LOUISVILLE -- Sen. Hillary Rodham Clinton, entering the home stretch of her own close political horse race, revealed her sentimental choice for Saturday's Run for the Roses, the filly Eight Belles, a long shot.
"I want everybody to place a little money on the filly," Clinton told cheering supporters at her campaign headquarters in Louisville. In Wednesday's morning line, the filly was listed at 20-1 odds.
Brought back memories of Ruffian & Barbaro:frown:
Not sure what happened to Eight Belles. Given the normal stresses placed on individual legs, how do both legs fracture at the roughly the same time?
Big horse with a big heart.
I don't think they should allow fillies to race against the boys. It's like letting them suit up for football or something. It's unfair to them.
IMO.
These quacks that want to ban horse racing have no idea what goes on in the industry, nor do they know anything about the animals themselves. The chorus has already started.
Racehorses live a pampered (if perilous) life.
If they survive their racing career, it's a great gig. Nothing to do but play in the pasture and sire offspring. Sure beats gelding, French cuisine and/or the glue factory.
Horses break their legs just running around in pastures, so I don't know what the big deal is.
It varies. After their racing careers are over, they are often sold as regular riding horses. A friend of mine had a TB mare (from Secretariat's lineage) that supposedly "broke" under the stress of racing; she trained the horse for dressage and cross country, bred a couple of foals out of her, and had her for ~10 years.The best ones do.
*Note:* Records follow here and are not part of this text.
(* ===== verification/Prelude.v ===== *)
(** * Verification of the async-kernel

    A model of the RISC-V kernel under [src/kernel], crate by crate, and the
    theorems that make it correct.  Every definition is a translation of the Rust
    code and can be evaluated; what is not in the repository (the firmware, the
    third-party allocator, compiled futures) is a parameter.

    ** The program

    The bootloader ([kernel_bootloader]) builds page tables ([kernel_paging]),
    gives the allocator a heap and jumps to [main] of [kernel_main] in the upper
    half.  [main] starts the other harts through the firmware, gives every hart
    page tables of its own and runs an executor of futures ([kernel_executor]) on
    each.  Tasks run processes ([kernel_process]) and come back through the trap
    handler.  Locks ([kernel_lock], generic over [kernel_send_generic]), counted
    references ([arcinject]), readers ([kernel_io]) and drivers
    ([kernel_chip_drivers]) are used by all of them.

    ** How it is modelled

    - [Prelude] (this file): the outcome of Rust code.  A function answers [Val],
      or stops with the [Panic] it raises; [Undefined] is an access the language
      gives no meaning.  The build is the debug build, so arithmetic is checked
      ([checked_add] and so on) unless the code says [wrapping]; [usize] is 64 bits
      wide and an integer is a [Z].  A [for] loop is [for_each]; concurrent code is
      one operation on the shared state ([step]) under a scheduler ([run_schedule]
      or a step relation and its closure).
    - Paging, from [kernel_paging/src/paging.rs] and [lib.rs]: [PagingBits] (page
      numbers, canonical addresses, bits of entries), [Paging] ([query], [split],
      [map_internal], [map] on a memory of tables, pointers as addresses),
      [PagingSpec] ([query] against the privileged specification), [PagingTree]
      (tables as trees, the specification of [map]), [PagingRefine] (the memory
      implements the tree), [PagingMap] (what [map] does to the translation),
      [PagingTyping] (sequences of requests).
    - [Boot]: [kernel_allocator], [pre_main] and [hart_entry] of the bootloader,
      [main] of the kernel up to its first future, the tables of
      [common_hart_code].  [Harts]: the loop of [async_main] that starts the harts,
      their way to [setup_hart], [HartLocals], the task of a hart, the serial port.
    - [Cpu]: [kernel_trap_frame] and the control registers of [kernel_cpu].
      [Sbi]: [kernel_sbi], [timer.rs] and [trap_handler.rs].  [Process]:
      [kernel_process], [kernel_syscall], [kernel_util] and the set-up of a hart.
    - [Riscv] and [TrapAsm]: the assembly of [kernel_main/src/asm/trap.S] and
      [syscall.S], instruction by instruction, on a hart with its general registers
      and a memory of words ([Riscv.exec] runs the text of a routine).  The routines
      call, and are called by, the handler of [Sbi] and the frames of [Process].
      [SyscallAsm]: the system calls [asm.rs] declares, the entry points of the
      images and the routines nothing calls.  [HartTraps]: [setup_hart] and every
      trap the hart takes after it.  [ProcessLoop]: the task of a hart, a process
      turn by turn, on the machine of [TrapAsm] with its lock and its frames.
    - [SpinLock]: [kernel_lock/src/spin] and [interrupt].  [SharedLock]:
      [shared] and [simple_shared], the locks that disable interrupts.
      [AsyncLock]: [future], the locks whose acquisition is a future, with their
      data.  [SendGeneric] and [Refcount]: the traits of [kernel_send_generic] as
      classes with laws, and the single-threaded and the atomic instances.
    - [ArcInject], [ArcConcurrent], [ArcInjectStd]: [arcinject], by whole operations,
      by interleaved atomic accesses, and on the blocks of a standard [Arc].
    - [Executor]: both executors (one Section, instantiated twice), the root loop
      and the counts of [Rc] wakers.  [Wakers]: wakers as data and table of
      functions.  [ExecutorLife]: the counted block of an executor, its handles and
      the weak references of its wakers.  [HartLoop]: the root loop, the future of a
      hart and the executor it awaits, in one machine.  [SendConcurrent]: the poll
      of the shared executor and wake-ups from other harts, cut at the locks.
      [Startup]: [async_main] with the executors and the [HartLocals] of all harts.
      [Notify]: [local_notify.rs] and [wait_future.rs].
    - [Plic], [Fdt], [FdtStatics], [FdtSpec]: the interrupt controller and the device tree, over
      [BTreeMap] and [Utf8]; [FdtSpec] is the encoder of the Devicetree
      Specification.  [KernelIo]: the default methods of the reader trait.
    - [Printing]: the serial port, the printing macros of every crate, [Debug] of
      page table entries and the printing of device trees.  [RepoTests]: the tests of
      the repository, run on the model.

    ** What is shown

    - Address translation.  [query] is the walk of the privileged specification
      ([query_refines_hardware]); [map] on memory implements [map] on trees for
      every page-aligned range ([map_refines_tmap]) and changes the translation of
      its range and of nothing else, whatever superpages it splits
      ([map_correct]); any sequence of requests leaves a typed table on which
      [query] never stops ([map_sequence_typed]); [canonicalize_roundtrip],
      [query_results].
    - Start-up.  The tables of the bootloader translate every address as intended
      and carry over to the kernel ([boot_chain]); so do the tables of each hart
      ([common_hart_tables_spec]), which agree with them where the kernel runs
      ([hart_tables_agree_with_boot]); all harts the firmware knows are started once,
      on stacks of their own, and arrive in [setup_hart] ([spawn_harts_boot]); there
      each gets a live executor and a handle of the shared one
      ([startup_executors]).
    - Locks, in every interleaving: [mutual_exclusion], [readers_xor_writer],
      [async_rwlock_exclusion], [async_guards_isolated] (a guard sees only its
      owner's writes), [shared_lock_nesting] (interrupts stay off while a lock is
      held), [thread_localities_keep_promise] (both implementations of the generic
      locks and reference counts meet the same contract).
    - Executors and notifications, liveness: [executor_wakes_context]; on a whole
      hart, [hart_polls_after_wake], [hart_runs_on]; across harts,
      [shared_wake_not_lost]; [tx_ready_no_lost_wake], [wait_future_delivers]; and
      outside the list of properties [push_task_spec], [root_loop_wakeups],
      [executors_agree].
    - Counted references: [concurrent_counts_exact], [rc_waker_balanced],
      [executor_lifetime].
    - Device tree: what the encoder writes [init] reads back
      ([init_decodes_flattened]); building terminates on every blob
      ([build_terminates]); [get_finds_node], [init_links_phandles].
    - Input: [read_exact_spec], [read_to_end_reads_all]; [read_to_string_spec].
    - Traps, processes, interrupts: [trap_handler_spec]; outside the list
      [switch_to_and_come_back_spec], [set_enabled_spec].  Assembly and handler
      together: no trap a hart takes after its set-up changes a register of the
      interrupted code ([hart_traps_transparent]), a turn of a process ends behind
      its call with the registers it began with ([switch_and_come_back], and with
      locks and frames [process_turn_dangles]); the declared system calls
      ([declared_syscalls]).
    - Where the code does not do what it means to, a theorem states what it does
      instead: [arcinject_unsound], [async_rwlock_lost_wakeup], [async_mutex_guard],
      [hart_hangs] (a hart that waits for a task hangs), [process_turn_dangles] (the
      end of a turn reads freed memory), and outside the list of properties [interrupt_rwlock_broken],
      [handle_poll_inverted], [spawn_in_first_poll_stops], [guess_number_as_text],
      [new_supervisor_spec], [map_extra_page], [map_cross_region],
      [map_misaligned_superpage], [boxed_zeroed_keeps_words],
      [call_sbi_error_from_value], [do_syscall_always_exits], [lock_count_race],
      [simple_shared_restore], [rx_ready_latched], [new_std_endings],
      [unlocked_lines_mix], [spawned_task_waits], [test_overflows],
      [lock_check_never], [do_syscall_internal_stops], [store_to_trap_frame_spec].
    - Printing, outside the list of properties too: [entry_debug_read_back],
      [pretty_read_back], [printers_reach_the_port]; on wakers and references
      [never_waker_contract], [arcinject_balanced].

    ** Bounds and fuel

    - [Paging.map_internal] and [query] recurse on the level, at most 6.
    - [Fdt.build_loop] takes one unit of fuel for each token and [build_fuel] is the
      length of the blob and one more: every token takes at least four bytes
      ([build_terminates]).  [Node.get_fuel] takes one unit for each component of a
      path, which has fewer components than bytes and one.
    - [KernelIo]'s loops take one unit for each [read]; the theorems say how many
      are enough.  [Harts.spawn_harts] takes one for each hart and one more.
    - Counts that would wrap after 2^60 operations are bounded in the statements
      (numbers of harts, tasks, readers, handles).

    ** Not modelled

    - The instructions behind the register accesses of [kernel_cpu] (they read and
      write fields of [Hart]), [wfi] and the fences; the assembly for 32 bits and
      for harts without floating point.  A poll of the process loop never returns,
      so [HartLoop] takes tasks that do, and [ProcessLoop] the loop by its turns.
      What the compiler makes of the Rust code between two routines is a parameter
      of [TrapAsm] ([compiled]), with the words it has to leave alone.
    - Unicode's tables: the escapes of [{:?}] for strings are a parameter of
      [Printing].
    - Third-party crates: the slab allocator, [lock_api], [sbi], [log]; the error
      type of [kernel_syscall_abi], which is not in the repository.
    - Weak memory: atomic operations of different harts are interleaved one at a
      time.  Translation caches and the timing of interrupts within one Rust
      operation are not part of the model.
    - Ranges that cross a region of [map] are covered by the refinement to trees
      and by [map_cross_region], not by [map_correct]. *)

From Stdlib Require Export ZArith Lia.
From stdpp Require Export base tactics gmap list strings numbers option.
#[global] Open Scope Z_scope.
I doubt it is so good in the lower echelons of racing.
Horses break their legs just running around in pastures, so I don't know what the big deal is.
Biases implicit in the availability heuristic affect estimates of risk. A pioneering study by Lichtenstein et. al. (1978) examined absolute and relative probability judgments of risk. People know in general terms which risks cause large numbers of deaths and which cause few deaths. However, asked to quantify risks more precisely, people severely overestimate the frequency of rare causes of death, and severely underestimate the frequency of common causes of death. Other repeated errors were also apparent: Accidents were judged to cause as many deaths as disease. (Diseases cause about 16 times as many deaths as accidents.) Homicide was incorrectly judged a more frequent cause of death than diabetes, or stomach cancer. A followup study by Combs and Slovic (1979) tallied reporting of deaths in two newspapers, and found that errors in probability judgments correlated strongly (.85 and .89) with selective reporting in newspapers.